### DATA ###

(** ** Runs

    The engine (one goroutine at a time), the DNS path, the listeners, the
    tickers and the loop of the lazy manager, in any order. *)
Inductive op :=
| WSync (seeds : nat * nat * nat * nat) (isEmpty : bool) (remotePeers : list RemotePeerConfig)
| WAdd (peerConfig : RemotePeerConfig)
| WRemove (peerKey : string)
| WExclude (seeds : nat * nat * nat) (peerIDs : gset string)
| WFlag (enabled : bool)
| WRoutes (seed : nat) (haMap : gmap string (list string))
| WSignal (peerKey : string)
| WWarmUp (id : N)
| WOpen (i : nat)
| WGoIdle (peerKey : string)
| WTraffic (listener : nat) (packet : list Z)
| WWaiter (i : nat)
| WActivity (i : nat)
| WTick (lastActivities : gmap string Z) (now : Z)
| WInactive (seed : nat)
| WClose.

(** The loop of [Start] takes the [i]-th event that was notified. *)
Definition take_event (i : nat) (a : Activity) : Activity :=
  {| ac_peers := ac_peers a; ac_reading := ac_reading a; ac_returned := ac_returned a;
     ac_OnActivityChan := delete i (ac_OnActivityChan a); ac_done := ac_done a; ac_next := ac_next a |}.

Definition receive_activity (sys : Sys) (i : nat) (m : Manager) (p : Peers) : Manager * Peers :=
  match ac_OnActivityChan (lm_activityManager m) !! i with
  | None => (m, p)
  | Some ev => onPeerActivity sys ev (with_activity (take_event i (lm_activityManager m)) m) p
  end.

Definition receive_inactivity (sys : Sys) (seed : nat) (m : Manager) (p : Peers) : Manager * Peers :=
  match lm_inactivityManager m with
  | Some n =>
      match in_chan n with
      | None => (m, p)
      | Some peerIDs =>
          let n := {| in_interestedPeers := in_interestedPeers n; in_inactivityThreshold := in_inactivityThreshold n; in_chan := None |} in
          onPeerInactivityTimedOut sys seed peerIDs (with_inactivity (Some n) m) p
      end
  | None => (m, p)
  end.

Definition on_lazy (f : Manager → Peers → Manager * Peers) (w : World) : World :=
  match lazy_of w with
  | None => w
  | Some m => let '(m, p) := f m (w_peers w) in with_lazy_peers m p w
  end.

Definition step (w : World) (o : Sys * op) : World :=
  let '(sys, o) := o in
  match o with
  | WSync seeds isEmpty remotePeers => (sync sys seeds isEmpty remotePeers w).1
  | WAdd peerConfig => (addNewPeer sys peerConfig w).1
  | WRemove peerKey => RemovePeerConn peerKey w
  | WExclude (s1, s2, s3) peerIDs => SetExcludeList sys s1 s2 s3 peerIDs w
  | WFlag enabled => with_mgr (UpdatedRemoteFeatureFlag enabled (w_mgr w)) w
  | WRoutes seed haMap => mgr_UpdateRouteHAMap seed haMap w
  | WSignal peerKey => match ps_store (w_peers w) !! peerKey with Some id => mgr_ActivatePeer sys id w | None => w end
  | WWarmUp id => mgr_ActivatePeer sys id w
  | WOpen i => finish_activation sys i w
  | WGoIdle peerKey => match ps_store (w_peers w) !! peerKey with Some id => mgr_DeactivatePeer sys id w | None => w end
  | WTraffic listener packet => on_lazy (λ m p, (with_activity (read_returns listener packet (lm_activityManager m)) m, p)) w
  | WWaiter i => on_lazy (λ m p, (with_activity (waitForTraffic i (lm_activityManager m)) m, p)) w
  | WActivity i => on_lazy (receive_activity sys i) w
  | WTick lastActivities now =>
      on_lazy (λ m p, (with_inactivity (inactivity_tick lastActivities now <$> lm_inactivityManager m) m, p)) w
  | WInactive seed => on_lazy (receive_inactivity sys seed) w
  | WClose => mgr_Close w
  end.

Definition started (env mdmState : State) (userspaceBind : bool) (inactivityThreshold : option Z) : World :=
  {| w_mgr := Start userspaceBind inactivityThreshold (NewConnMgr env mdmState); w_peers := no_peers; w_opening := [] |}.

Definition run (w : World) (ops : list (Sys * op)) : World := foldl step w ops.
End Manager.
(* ===== verification/LazyFacts.v ===== *)
(** * Connections on demand: theorems

    The invariant of the lazy manager along every interleaving of the engine,
    the DNS path, the listeners, the tickers and its own loop; who is woken and
    who is put to sleep. *)
From S2P Require Import Prelude GoStrings NetIP NetParse FwGen LazyConn ConnMgr.
Open Scope Z_scope.

Lemma elem_of_delete {A} (l : list A) i x y : l !! i = Some y → x ∈ l → x = y ∨ x ∈ delete i l.
Proof.
  intros Hi [j Hj]%list_elem_of_lookup. destruct (decide (j = i)) as [->|Hn]; [left; congruence|right].
  rewrite delete_take_drop. apply elem_of_app. destruct (decide (j < i)%nat) as [Hl|Hl].
  - left. apply list_elem_of_lookup. exists j. by rewrite lookup_take, decide_True.
  - right. apply list_elem_of_lookup. exists (j - S i)%nat. rewrite lookup_drop. by replace (S i + (j - S i))%nat with j by lia.
Qed.

(** ** The listeners *)

(** A listener of the connection is armed, or its event was notified. *)
Definition heard (a : Activity) (id : N) : Prop :=
  is_Some (ac_peers a !! id) ∨ id ∈ av_PeerConnID <$> ac_OnActivityChan a.

Lemma read_returns_same l packet a :
  ac_peers (read_returns l packet a) = ac_peers a ∧ ac_OnActivityChan (read_returns l packet a) = ac_OnActivityChan a ∧
  ac_done (read_returns l packet a) = ac_done a.
Proof. unfold read_returns. by destruct (ac_reading a !! l). Qed.

Lemma activity_RemovePeer_spec id a :
  ac_peers (activity_RemovePeer id a) = delete id (ac_peers a) ∧
  ac_OnActivityChan (activity_RemovePeer id a) = ac_OnActivityChan a ∧ ac_done (activity_RemovePeer id a) = ac_done a.
Proof.
  unfold activity_RemovePeer. destruct (ac_peers a !! id) as [l|] eqn:E.
  - destruct (read_returns_same l [] (delete_peer id a)) as (-> & -> & ->). done.
  - by rewrite delete_id.
Qed.

Lemma MonitorPeerActivity_spec sys cfg a :
  let '(a', err) := MonitorPeerActivity sys cfg a in
  ac_OnActivityChan a' = ac_OnActivityChan a ∧ ac_done a' = ac_done a ∧
  (∀ id, id ≠ pc_PeerConnID cfg → ac_peers a' !! id = ac_peers a !! id) ∧
  (err = false → is_Some (ac_peers a' !! pc_PeerConnID cfg)) ∧
  (err = true → a' = a ∧ ac_peers a !! pc_PeerConnID cfg = None ∧ sys_arm sys (pc_PublicKey cfg) = false).
Proof.
  unfold MonitorPeerActivity. destruct (ac_peers a !! pc_PeerConnID cfg) eqn:E; [done|].
  destruct (sys_arm sys (pc_PublicKey cfg)) eqn:Ea; [|done]. cbn. split_and!; try done.
  - intros id Hi. by rewrite lookup_insert_ne.
  - intros _. by rewrite lookup_insert_eq.
Qed.

Lemma heard_remove a id id' : id ≠ id' → heard a id → heard (activity_RemovePeer id' a) id.
Proof.
  intros Hn [H|H]; unfold heard; destruct (activity_RemovePeer_spec id' a) as (-> & -> & _); [left|by right].
  by rewrite lookup_delete_ne.
Qed.

Lemma heard_monitor sys cfg a id : heard a id → heard (MonitorPeerActivity sys cfg a).1 id.
Proof.
  pose proof (MonitorPeerActivity_spec sys cfg a) as H. destruct (MonitorPeerActivity sys cfg a) as [a' err]. cbn.
  destruct H as (E1 & _ & E2 & E3 & E4). unfold heard. rewrite E1. intros [Hi|Hi]; [|by right]. left.
  destruct (decide (id = pc_PeerConnID cfg)) as [->|Hn]; [|by rewrite E2]. destruct err; [|by apply E3].
  destruct E4 as (-> & _ & _); done.
Qed.

Lemma waiter_spec i a :
  ac_done a = false →
  (∀ id, heard a id → heard (waitForTraffic i a) id) ∧ ac_done (waitForTraffic i a) = false ∧
  ∀ id l, ac_peers (waitForTraffic i a) !! id = Some l → ac_peers a !! id = Some l.
Proof.
  intros Hd. unfold waitForTraffic. destruct (ac_returned a !! i) as [ev|]; [|done]. cbn.
  destruct (ac_peers a !! av_PeerConnID ev) eqn:E; [|done]. unfold notify. cbn. rewrite Hd. cbn. split_and!; [|done|].
  - unfold heard. cbn. intros id [H|H].
    + destruct (decide (id = av_PeerConnID ev)) as [->|Hn]; [right|left; by rewrite lookup_delete_ne].
      rewrite fmap_app. apply elem_of_app. right. by apply list_elem_of_singleton.
    + right. rewrite fmap_app. apply elem_of_app. by left.
  - intros id l. rewrite lookup_delete_Some. by intros [].
Qed.

(** ** What the manager holds of a peer *)

Definition view (m : Manager) (k : string) : option (PeerConfig * watcherType) :=
  cfg ← lm_managedPeers m !! k; mp ← lm_managedPeersByConnID m !! pc_PeerConnID cfg; Some (cfg, mp_expectedWatcher mp).

Lemma expects_view w m k : expects w m k = true ↔ ∃ cfg, view m k = Some (cfg, w).
Proof.
  unfold expects, view. destruct (lm_managedPeers m !! k) as [cfg|]; cbn; [|split; [done|by intros []]].
  destruct (lm_managedPeersByConnID m !! pc_PeerConnID cfg) as [mp|]; cbn; [|split; [done|by intros []]].
  rewrite bool_decide_eq_true. split; [intros <-; eauto|]. by intros (c & [= _ ?]).
Qed.

Lemma getPeerForActivation_view m k :
  match getPeerForActivation k m with
  | Some (cfg, mp) => view m k = Some (cfg, watcherActivity) ∧ mp_expectedWatcher mp = watcherActivity
  | None => ∀ cfg, view m k ≠ Some (cfg, watcherActivity)
  end.
Proof.
  unfold getPeerForActivation, view. destruct (lm_managedPeers m !! k) as [cfg|]; [|done]. cbn.
  destruct (lm_managedPeersByConnID m !! pc_PeerConnID cfg) as [mp|]; [|done]. cbn.
  destruct (mp_expectedWatcher mp) eqn:E; [done|]. by intros c [=].
Qed.

(** Both maps hold the same configurations. *)
Record linked (managed : gmap string PeerConfig) (byID : gmap N managedPeer) : Prop := {
  lk_managed : ∀ k cfg, managed !! k = Some cfg →
    pc_PublicKey cfg = k ∧ ∃ w, byID !! pc_PeerConnID cfg = Some {| mp_peerCfg := cfg; mp_expectedWatcher := w |};
  lk_byID : ∀ id mp, byID !! id = Some mp →
    pc_PeerConnID (mp_peerCfg mp) = id ∧ managed !! pc_PublicKey (mp_peerCfg mp) = Some (mp_peerCfg mp);
}.
(* ===== verification/LazyGroups.v ===== *)
(** * Connections on demand: groups

    The peers that route the same networks are woken together and put to sleep
    together; the lists of the last network map decide who belongs to whom. *)
From S2P Require Import Prelude GoStrings NetIP NetParse FwGen LazyConn ConnMgr LazyFacts.
Open Scope Z_scope.

(** ** Groups *)

Definition partner (m : Manager) (k k' : string) : Prop := ∃ g, g ∈ groups_of m k ∧ k' ∈ peers_of m g.

#[global] Instance partner_dec m k k' : Decision (partner m k k').
Proof.
  refine (cast_if (decide (Exists (λ g, k' ∈ peers_of m g) (groups_of m k)))).
  - abstract (apply Exists_exists in e as (g & ? & ?); by exists g).
  - abstract (intros (g & ? & ?); apply n, Exists_exists; by exists g).
Defined.

Lemma elem_of_distinct acc l x : x ∈ foldl add_distinct acc l ↔ x ∈ acc ∨ x ∈ l.
Proof.
  revert acc. induction l as [|y l IH]; intros acc; cbn; [set_solver|]. rewrite IH. unfold add_distinct.
  case_bool_decide; set_solver.
Qed.

(** A group of a route list: the peers it names, when there are two. *)
Definition grouped (haMap : list (string * list string)) (g : string) (k : string) : Prop :=
  ∃ routes, (g, routes) ∈ haMap ∧ k ∈ routes ∧ ∃ k', k' ∈ routes ∧ k' ≠ k.

Record groups_ok (l : list (string * list string)) (P G : gmap string (list string)) : Prop := {
  go_groups : ∀ g k, k ∈ default [] (G !! g) ↔ grouped l g k;
  go_peers : ∀ g k, g ∈ default [] (P !! k) ↔ k ∈ default [] (G !! g);
}.

Lemma add_to_groups g (peers : list string) (P : gmap string (list string)) k g' :
  g' ∈ default [] (foldl (λ m peerID, <[peerID := default [] (m !! peerID) ++ [g]]> m) P peers !! k) ↔
  g' ∈ default [] (P !! k) ∨ g' = g ∧ k ∈ peers.
Proof.
  revert P. induction peers as [|q peers IH]; intros P; cbn; [set_solver|]. rewrite IH. destruct (decide (q = k)) as [->|Hn].
  - rewrite lookup_insert_eq. cbn. set_solver.
  - rewrite lookup_insert_ne by done. set_solver.
Qed.
Lemma sync_reconciles_witness :
  let w' := (sync (λ _ _, Some true) false fine_sys no_seeds false next_map (world_of two_routers)).1 in
  (∀ k, is_Some (ps_store (w_peers w') !! k) ↔ k ∈ ["A"; "C"]) ∧
  ∃ id, ps_store (w_peers w') !! "C" = Some id ∧ (opened (w_peers w') id ∨ id ∈ w_opening w').
Proof.
  intros w'. assert (HF : Forall (λ o, from_maps o.2) two_routers) by (by repeat constructor).
  assert (Hd : NoDup (rp_WgPubKey <$> next_map)) by (apply (bool_decide_unpack _); by vm_compute).
  pose proof (sync_reconciles (λ _ _, Some true) false StateUnset StateUnset true None two_routers fine_sys no_seeds next_map HF Hd) as H.
  change (world_after _ _ _ _ _ _ two_routers) with (world_of two_routers) in H.
  pose proof (surjective_pairing (sync (λ _ _, Some true) false fine_sys no_seeds false next_map (world_of two_routers))) as E.
  rewrite E in H. fold w' in H. assert (Em : ∃ m, lazy_of w' = Some m) by (eexists; by vm_compute). destruct Em as [m Hm].
  destruct (H m Hm) as [_ H']. destruct H' as [H1 H2]; [by vm_compute|]. split; [exact H1|].
  destruct (H2 (peer_cfg "C" "100.64.0.4/32" LazyStateEager)) as (id & c & l & Hid & _ & _ & _ & _ & _ & He); [right; left|].
  exists id. split; [exact Hid|]. apply He; [by vm_compute|by repeat constructor].
Defined.

(** A alone timed out: it stays awake for its group.  With B it sleeps. *)
Lemma idle_exact_witness :
  lazy_of (world_of routers_awake) = Some (lazy_mgr routers_awake) ∧
  let '(m', p') := onPeerInactivityTimedOut fine_sys 0 {["A"]} (lazy_mgr routers_awake) (w_peers (world_of routers_awake)) in
  ∃ idle, idled (lazy_mgr routers_awake) m' (w_peers (world_of routers_awake)) p' "A" idle ∧
    (idle = true ↔ "A" ∈ ({["A"]} : gset string) ∧ expects watcherInactivity (lazy_mgr routers_awake) "A" = true ∧
       ¬ ∃ k', routes_with routers_awake "A" k' ∧ expects watcherInactivity (lazy_mgr routers_awake) k' = true ∧ k' ∉ ({["A"]} : gset string)).
Proof.
  split; [exact routers_awake_lazy|].
  pose proof (idle_exact (λ _ _, Some true) false StateUnset StateUnset true None routers_awake _ fine_sys 0 {["A"]} routers_awake_lazy) as H. cbv zeta in H.
  revert H. change (world_after _ _ _ _ _ _ routers_awake) with (world_of routers_awake).
  destruct (onPeerInactivityTimedOut _ _ _ _ _) as [m' p']. intros H. exact (H "A").
Defined.
(** * iFunny client: frame dispatch, login and request ids

    A shallow embedding of [ifunny/client/_handler.py] and of the parts of
    [ifunny/client/_client.py] that the handler and the login path run
    through.  Python values that travel through the code are JSON values;
    the interpreter state a method can touch is a [World]; a method is a
    function from worlds to an outcome (a value or a raised exception)
    and the world it leaves behind.  Everything observable a method does
    to its collaborators (hooks called, frames sent, HTTP requests,
    sleeps, cache writes) is appended to the world's log. *)

From Stdlib Require Import ZArith Ascii String Floats.SpecFloat.
From stdpp Require Import gmap strings list fin_maps.

Set Warnings "-register-all".
Local Open Scope string_scope.
Local Open Scope Z_scope.

(** ** Python values *)

(** What [json.loads] can return.  A dict is kept as its items in
    insertion order, with distinct keys. *)
Inductive json : Type :=
| JNull
| JBool (b : bool)
| JInt (z : Z)
| JFloat (f : spec_float)
| JStr (s : string)
| JArr (l : list json)
| JObj (items : list (string * json)).

Fixpoint dict_get (items : list (string * json)) (k : string) : option json :=
  match items with
  | [] => None
  | (k', v) :: rest => if String.eqb k' k then Some v else dict_get rest k
  end.

(** [bool(v)]: what [if v:] tests. *)
Definition py_truthy (v : json) : bool :=
  match v with
  | JNull => false
  | JBool b => b
  | JInt z => negb (z =? 0)
  | JFloat (S754_zero _) => false
  | JFloat _ => true
  | JStr s => negb (String.eqb s "")
  | JArr l => match l with [] => false | _ => true end
  | JObj l => match l with [] => false | _ => true end
  end.

(** Numbers compare by value across [bool], [int] and [float]. *)
Inductive pynum : Type := NInt (z : Z) | NFloat (f : spec_float).

Definition num_of (v : json) : option pynum :=
  match v with
  | JBool b => Some (NInt (Z.b2z b))
  | JInt z => Some (NInt z)
  | JFloat f => Some (NFloat f)
  | _ => None
  end.

Definition float_eq_int (f : spec_float) (z : Z) : bool :=
  match f with
  | S754_zero _ => z =? 0
  | S754_finite s m e =>
      let v := if s then Z.neg m else Z.pos m in
      if 0 <=? e then z =? v * 2 ^ e else v =? z * 2 ^ (- e)
  | _ => false
  end.

Definition num_eqb (a b : pynum) : bool :=
  match a, b with
  | NInt x, NInt y => x =? y
  | NFloat f, NFloat g => SFeqb f g
  | NInt x, NFloat g => float_eq_int g x
  | NFloat f, NInt y => float_eq_int f y
  end.

(** [a == b] on decoded values. *)
Fixpoint py_eq (a b : json) {struct a} : bool :=
  match a, b with
  | JNull, JNull => true
  | JStr s, JStr t => String.eqb s t
  | JArr l, JArr m =>
      (fix go (l m : list json) : bool :=
         match l, m with
         | [], [] => true
         | x :: l', y :: m' => py_eq x y && go l' m'
         | _, _ => false
         end) l m
  | JObj kv, JObj kw =>
      Nat.eqb (length kv) (length kw) &&
      (fix go (kv : list (string * json)) : bool :=
         match kv with
         | [] => true
         | (k, v) :: rest =>
             match dict_get kw k with
             | Some v' => py_eq v v'
             | None => false
             end && go rest
         end) kv
  | _, _ =>
      match num_of a, num_of b with
      | Some x, Some y => num_eqb x y
      | _, _ => false
      end
  end.

(** Lists and dicts cannot be dict keys. *)
Definition hashable (v : json) : bool :=
  match v with
  | JArr _ | JObj _ => false
  | _ => true
  end.

(** [s[:n]] and [s[n:]]. *)
Fixpoint str_take (n : nat) (s : string) : string :=
  match n, s with
  | S n', String c s' => String c (str_take n' s')
  | _, _ => ""
  end.

Fixpoint str_drop (n : nat) (s : string) : string :=
  match n, s with
  | S n', String _ s' => str_drop n' s'
  | _, _ => s
  end.

(** [s.startswith(p)]. *)
Fixpoint startswith (s p : string) : bool :=
  match p, s with
  | "", _ => true
  | String a p', String b s' => Ascii.eqb a b && startswith s' p'
  | _, _ => false
  end.

(** [s.split(" ")]: never empty, empty fields are kept. *)
Fixpoint split_on (sep : Ascii.ascii) (s : string) : list string :=
  match s with
  | "" => [""]
  | String c s' =>
      if Ascii.eqb c sep then "" :: split_on sep s'
      else match split_on sep s' with
           | w :: ws => String c w :: ws
           | [] => [String c ""]
           end
  end.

###

▶ [ACTIVITY]: Determine how many lines in the listing include the string "engine", and answer with that number alone.

▶ [ANSWER BELOW]: 2